The contributors to this volume acknowledge Dewey’s role in this enterprise, but do not explicitly explain why these essays represent the “next generation” of educators inspired by his vision. The best explanation, perhaps, is that they emphasize academic advocacy, as opposed to broader social wellbeing; engagement with society over preparation for engagement with society; and social location over citizenship as a point of departure for academic work.
With that set of assumptions in mind, it is easier to discern the larger purpose of the sixteen essays in this volume which include an introduction and afterward, along with chapters devoted to three subject areas: (1) “The Collaborative Engagement Paradigm”; (2) the work of “New Public Scholars”; and (3) thoughts on “The Future of Engagement.”

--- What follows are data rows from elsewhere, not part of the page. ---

Definition type_slots : list (string * Z) :=
  [("SLOT_TYPE_STRINGIFY", 0); ("SLOT_TYPE_NUMERIC", 1); ("SLOT_TYPE_SIZEOF", 2); ("SLOT_TYPE_ALIGNMENT", 3);
   ("SLOT_TYPE_OFFSET", 4); ("SLOT_TYPE_SUBTYPE", 5); ("SLOT_TYPE_ARRAYLEN", 6); ("SLOT_TYPE_CONST", 7);
   ("SLOT_TYPE_VOLATILE", 8); ("SLOT_TYPE_RESTRICT", 9); ("SLOT_TYPE_AGGREGATE", 11); ("SLOT_TYPE_FIELD", 12);
   ("SLOT_TYPE_TYPEDEF", 10); ("SLOT_CODEREF_ARGS", 12); ("SLOT_CODEREF_SIG", 13);
   ("SLOT_POINTER_ADDR", 0); ("SLOT_POINTER_SUBTYPE", 1); ("SLOT_POINTER_COUNT", 2); ("SLOT_POINTER_POSITION", 3)].

(** ** The module, with its call VM *)
Section Module.
Context {VM : Type}.
Variable dcNewCallVM : Z -> VM.
Context (e : env).
Variable sizeof alignof : string -> Z.
Variable INTSIZE : Z.

(** [MY_CXT.cvm]: NULL, or a VM that is there, or one that has been freed. *)
Inductive cvm := NoVM | Live (vm : VM) | Freed.

Definition affix_subs : list (perl -> perl) :=
  [newXSproto_portable "Affix::DESTROY" "Affix_DESTROY" "$;$";
   newXSproto_portable "Affix::END" "Affix_END" "";
   newXSproto_portable "Affix::sv_dump" "Affix_sv_dump" "$";
   newXSproto_portable "Affix::set_destruct_level" "Affix_set_destruct_level" "$";
   newXSproto_portable "Affix::load_library" "Affix_load_library" "$";
   newXSproto_portable "Affix::free_library" "Affix_free_library" "$;$";
   newXSproto_portable "Affix::list_symbols" "Affix_list_symbols" "$";
   newXSproto_portable "Affix::find_symbol" "Affix_find_symbol" "$$";
   newXSproto_portable "Affix::dlerror" "Affix_dlerror" "";
   set_sub "Affix::affix" (XSub "Affix_fiction" "$$;$$" 0); export_function "Affix" "affix" "base";
   set_sub "Affix::wrap" (XSub "Affix_fiction" "$$;$$" 1); export_function "Affix" "wrap" "base";
   newXSproto_portable "Affix::Typex::new" "Affix_Type_new" "$$$$$$";
   newXSproto_portable "Affix::Typex::sizeof" "Affix_Type_sizeof" "$";
   newXSproto_portable "Affix::Typex::alignment" "Affix_Type_alignment" "$";
   newXSproto_portable "Affix::Typex::offset" "Affix_Type_offset" "$;$";
   newXSproto_portable "Affix::Typex::typedef" "Affix_Type_typedef" "$$";
   newXSproto_portable "Affix::Typex::pointer" "Affix_Type_pointer" "$;$";
   newXSproto_portable "Affix::Typex::const" "Affix_Type_const" "$;$";
   newXSproto_portable "Affix::Typex::stringify" "Affix_Type_stringify" "$$";
   newXSproto_portable "Affix::Typex::DESTROY" "Affix_Type_DESTROY" "$"].

(** [vmsize] is the value of [$Affix::VMSize], if there is such a variable. *)
Definition boot_Affix (vmsize : option Z) (p : perl) : cvm * perl :=
  let cvm := Live (dcNewCallVM match vmsize with None => 8192 | Some n => wrapU 64 n end) in
  (cvm,
   run (affix_subs ++ export "Affix" "flags" type_flags ++ export "Affix" "flags" convention_flags ++
        export "Affix" "flags" type_slots ++
        [boot_Affix_pin; boot_Affix_Pointer; boot_Affix_Lib (config_of e); boot_Affix_Platform e sizeof alignof INTSIZE]) p).

(** The pointer is not reset; freeing twice is undefined. *)
Definition Affix_END (c : cvm) : option cvm :=
  match c with
  | NoVM => Some NoVM
  | Live _ => Some Freed
  | Freed => None
  end.

(** The VM a call starts with. *)
Definition vm_of_call (c : cvm) : option VM := match c with Live vm => Some vm | _ => None end.
End Module.

(** ** What is exported is there *)

Definition exported (p : perl) (package tag name : string) : Prop :=
  exists t names, tags p !! package = Some t /\ t !! tag = Some (Some names) /\ name ∈ names.

(** From [p] to [q] subs are added, and names exported only if they are defined. *)
Definition grows (p q : perl) : Prop :=
  (forall s, is_Some (subs p !! s) -> is_Some (subs q !! s)) /\
  (forall package tag name, exported q package tag name ->
     exported p package tag name \/ is_Some (subs q !! qualified package name)).

#[export] Instance grows_refl : Reflexive grows.
Proof. intros p. split; auto. Qed.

The vast majority of the contributors to this volume are specialists in education and programs in community engagement, and there are individual writers from the disciplines of art and political science. For that reason, some seminarians and seminary faculty will find more immediate points of contact with their work than others. Both groups will also find themselves asking – if education driven by engagement is appealing or necessary – whether the more natural point of contact for seminaries is the community, the church, or both.
A critical evaluation of the essays will also raise other questions to which there are no simple answers:
- What is the place of “social relevancy and public legitimacy” in shaping the curriculum of higher education (1)?
- Can engagement as a model for learning set aside more abstract, disciplinary concerns (17)?
- What role has commodification played in shaping higher education and is learning through engagement immune to commodification (24)?
- To what degree do faculty members remain accountable to the disciplines that they represent when using engagement as a model for teaching and, if so, how is that accountability achieved?
The answers to those questions will all look potentially different in theological schools and seminaries where faculty regularly grapple with the relationship between the work that they do and the needs of the church. Indeed, that realization may point to the most important question that the subject matter, but not the book itself, raises for theological educators: What does it mean for seminaries to engage the church “as reciprocal partners and coeducators” (5)? Answering that question is one that everyone who cares about theological education would do well to answer.